P094 Lack of DNA methyltransferase DNMT3A in fibroblasts impairs cell growth and wound healing

Abstract

Abstract Background Fibrotic scarring is an untreatable pathological wound-healing complication that invalidates correct organ function. However, pathomechanisms leading to intestinal fibrosis during inflammatory bowel disease (IBD) are not fully understood. Since the de novo DNA methyltransferase DNMT3A has been associated with increased risk for IBD and alters epithelial homeostasis, we sought to characterize how DNMT3A loss might affect fibroblasts, the key mesenchymal cells involved in wound healing. Methods We stably depleted Dnmt3a in 3T3 fibroblast cell line using CRISPR-Cas9 technology and subsequently selected GFP-positive clones using FACS sorting. Cell cultures were performed in vessels with or without 0.2% gelatin coat.

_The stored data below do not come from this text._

(* ===== verification/IamTypes.v ===== *)
(** * IAM: data types and resource names (internal/iam/types.go)

    The records of users, groups, roles, policies and the evaluation context.
    A nil and an empty slice or map behave alike everywhere the sources look
    at one, and are the same value here. *)

From S2P Require Import Prelude GoStrings.
From Stdlib Require Import Ascii String.
From stdpp Require Import base list.

#[global] Open Scope string_scope.
#[global] Open Scope Z_scope.

Definition ARNPrefix : string := "arn:cipherlake:".
Definition ServiceS3 : string := "s3".
Definition ServiceIAM : string := "iam".
Definition ServiceVector : string := "vector".
Definition AccessKeyIDPrefix : string := "AKIA".
Definition AccessKeyActive : string := "Active".
Definition AccessKeyInactive : string := "Inactive".
Definition EffectAllow : string := "Allow".
Definition EffectDeny : string := "Deny".
Definition PolicyVersion : string := "2012-10-17".
Definition DefaultMaxSessionDuration : Z := 3600.

(** A value of a condition block: what [encoding/json] yields for an
    [interface{}].  [CArr] keeps, per item, whether it is a string; [COther]
    carries the text [fmt.Sprintf("%v", v)] gives for any other value. *)
Inductive cvalue :=
| CStr (s : string)
| CBool (b : bool)
| CArr (items : list (option string))
| COther (text : string).

Record Principal := mkPrincipal {
  pr_AWS : list string;
  pr_Service : list string;
  pr_Federated : list string
}.

(** [Condition map[string]map[string]interface{}], as the pairs in the order
    a [range] loop meets them.  Go leaves that order open, so statements
    quantify over the lists. *)
Definition Conditions := list (string * list (string * cvalue)).

Record Statement := mkStatement {
  st_Sid : string;
  st_Effect : string;
  st_Action : list string;
  st_NotAction : list string;
  st_Resource : list string;
  st_NotResource : list string;
  st_Principal : option Principal;
  st_NotPrincipal : option Principal;
  st_Condition : Conditions
}.

Record PolicyDocument := mkPolicyDocument {
  pd_Version : string;
  pd_Id : string;
  pd_Statement : list Statement
}.

Record AccessKey := mkAccessKey {
  ak_AccessKeyID : string;
  ak_SecretKeyEnc : bytes;
  ak_Status : string;
  ak_CreatedAt : Time;
  ak_LastUsedAt : option Time;
  ak_Description : string
}.

Record IAMUser := mkIAMUser {
  iu_ID : string;
  iu_Name : string;
  iu_DisplayName : string;
  iu_AccessKeys : list AccessKey;
  iu_Groups : list string;
  iu_AttachedPolicies : list string;
  iu_InlinePolicies : list PolicyDocument;
  iu_PermissionBoundary : string;
  iu_PasswordHash : string;
  iu_CreatedAt : Time;
  iu_LastActivityAt : option Time
}.

Record IAMGroup := mkIAMGroup {
  ig_Name : string;
  ig_Description : string;
  ig_Users : list string;
  ig_AttachedPolicies : list string;
  ig_CreatedAt : Time
}.

Record IAMRole := mkIAMRole {
  ir_Name : string;
  ir_Description : string;
  ir_TrustPolicy : PolicyDocument;
  ir_PermissionPolicies : list string;
  ir_MaxSessionDuration : Z;
  ir_Path : string;
  ir_CreatedAt : Time
}.

Record IAMPolicy := mkIAMPolicy {
  ip_ARN : string;
  ip_Name : string;
  ip_Description : string;
  ip_Type : string;
  ip_Document : PolicyDocument;
  ip_Path : string;
  ip_CreatedAt : Time;
  ip_UpdatedAt : Time
}.

Record BucketPolicy := mkBucketPolicy {
  bp_Bucket : string;
  bp_Document : PolicyDocument;
  bp_UpdatedAt : Time
}.

Record TemporaryCredential := mkTempCred {
  tc_AccessKeyID : string;
  tc_SecretAccessKey : string;
  tc_SessionToken : string;
  tc_Expiration : Time
}.

Record EvalContext := mkEvalContext {
  ec_Principal : string;
  ec_Action : string;
  ec_Resource : string;
  ec_Conditions : gmap string string;
  ec_SourceIP : string;
  ec_Time : Time;
  ec_UserAgent : string;
  ec_PrincipalType : string;
  ec_ResourceTags : gmap string string;
  ec_PrincipalTags : gmap string string;
  ec_RequestTags : gmap string string;
  ec_S3Prefix : string;
  ec_S3ACL : string
}.

Inductive Decision := DecisionDeny | DecisionAllow | DecisionImplicitDeny.
#[global] Instance Decision_eq_dec : EqDecision Decision.
Proof. solve_decision. Defined.

Definition Decision_String (d : Decision) : string :=
  match d with
  | DecisionAllow => "Allow"
  | DecisionDeny => "Deny"
  | DecisionImplicitDeny => "ImplicitDeny"
  end.

Record EvalResult := mkEvalResult {
  er_Decision : Decision;
  er_MatchedBy : string;
  er_PolicyType : string;
  er_PolicyName : string;
  er_Details : string
}.

Record SimulateResponse := mkSimulateResponse {
  sr_Decision : string;
  sr_MatchedBy : string;
  sr_PolicyType : string;
  sr_Details : string
}.

Record CreateAccessKeyResult := mkAKResult {
  cr_AccessKeyID : string;
  cr_SecretAccessKey : string;
  cr_Status : string;
  cr_CreatedAt : Time
}.

Record AssumeRoleRequest := mkAssumeRole {
  rq_RoleARN : string;
  rq_RoleSessionName : string;
  rq_DurationSeconds : Z;
  rq_ExternalID : string;
  rq_Policy : string
}.

(** ** Resource names *)

Definition MakeARN (service resource : string) : string :=
  ARNPrefix +:+ service +:+ ":::" +:+ resource.
Definition MakeUserARN (userName : string) : string := MakeARN ServiceIAM ("user/" +:+ userName).
Definition MakeRoleARN (roleName : string) : string := MakeARN ServiceIAM ("role/" +:+ roleName).
Definition MakePolicyARN (policyName : string) : string :=
  MakeARN ServiceIAM ("policy/" +:+ policyName).
Definition MakeBucketARN (bucketName : string) : string := MakeARN ServiceS3 bucketName.
Definition MakeObjectARN (bucketName objectKey : string) : string :=
  MakeARN ServiceS3 (bucketName +:+ "/" +:+ objectKey).
Definition MakeVectorIndexARN (bucketName : string) : string :=
  MakeARN ServiceVector ("index/" +:+ bucketName).
Definition MakeVectorDocARN (bucketName objectKey : string) : string :=
  MakeARN ServiceVector ("index/" +:+ bucketName +:+ "/" +:+ objectKey).
Definition IsVectorAction (action : string) : bool := HasPrefix action (ServiceVector +:+ ":").

Definition s3Prefix : string := ARNPrefix +:+ ServiceS3 +:+ ":::".

(** [extractBucketFromResource]. *)
Definition extractBucketFromResource (resource : string) : string :=
  if HasPrefix resource s3Prefix then fst (cut slash (TrimPrefix resource s3Prefix)) else "".

Definition ResourceToS3Path (resource : string) : string * string :=
  if HasPrefix resource s3Prefix then
    match cut slash (TrimPrefix resource s3Prefix) with
    | (b, None) => (b, "")
    | (b, Some k) => (b, k)
    end
  else ("", "").

(** [filepath.ToSlash] is the identity where the separator is a slash. *)
Definition S3PathToResource (b key : string) : string :=
  if bool_decide (key = "") then MakeBucketARN b else MakeObjectARN b key.

Definition IsAdminAction (action : string) : bool :=
  HasPrefix action "iam:" || HasPrefix action "sts:" || HasPrefix action "admin:".

(** [extractRoleNameFromARN] (service.go). *)
Definition extractRoleNameFromARN (arn : string) : string :=
  if HasPrefix arn ARNPrefix then
    let parts := Split slash arn in
    if (length parts <? 2)%nat then "" else default "" (last parts)
  else "".

(** ** Lemmas *)

Lemma MakeBucketARN_prefix b : MakeBucketARN b = s3Prefix +:+ b.
Proof. reflexivity. Qed.

Lemma MakeObjectARN_prefix b k : MakeObjectARN b k = s3Prefix +:+ (b +:+ String slash k).
Proof. reflexivity. Qed.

Reverse transcription quantitative PCR, western blot, and immunofluorescence were used to confirm Dnmt3a gene deletion and characterize wild-type (WT) and knockout cells (KO). Wound healing assays in the presence or absence of tissue repair cytokine TGF-β served to quantify and assess cell capacity of wound closure. Results 3T3 fibroblasts lacking Dnmt3a acquire an activated myofibroblast phenotype (characterized by increased α-SMA expression) that also overexpress tissue remodelling matrix metalloproteinase Mmp3, and the inflammation-induced necroptosis marker RIPK3 when compared to their WT counterparts. In addition, Dnmt3a-depleted 3T3 cells grow overlapped in tightly aggregated foci (fig. 1), and when seeded in vessels without the gelatin coat, they form spheroids. To assess healing properties, the closure of a wound (gap) in a cell monolayer was monitored. While WT 3T3 fibroblasts closed the gap within 48h, Dnmt3a KO 3T3 cells were unable to refill the empty space and formed aggregated foci in the vicinity of the wound (fig. 1). When the wound healing assay was repeated in the presence of TGF-β, WT cells nearly closed the gap within 24h whereas Dnmt3a KO 3T3 still failed to grow. Conclusion We conclude that Dnmt3a is crucial for fibroblast homeostasis and correct wound healing. Furthermore, TGF-β signalling is impaired when Dnmt3a is lacking. Thus, additional characterization of Dnmt3a depletion in fibroblasts will deepen the understanding of fibrosis and point towards new therapeutic approaches for this untreatable complication.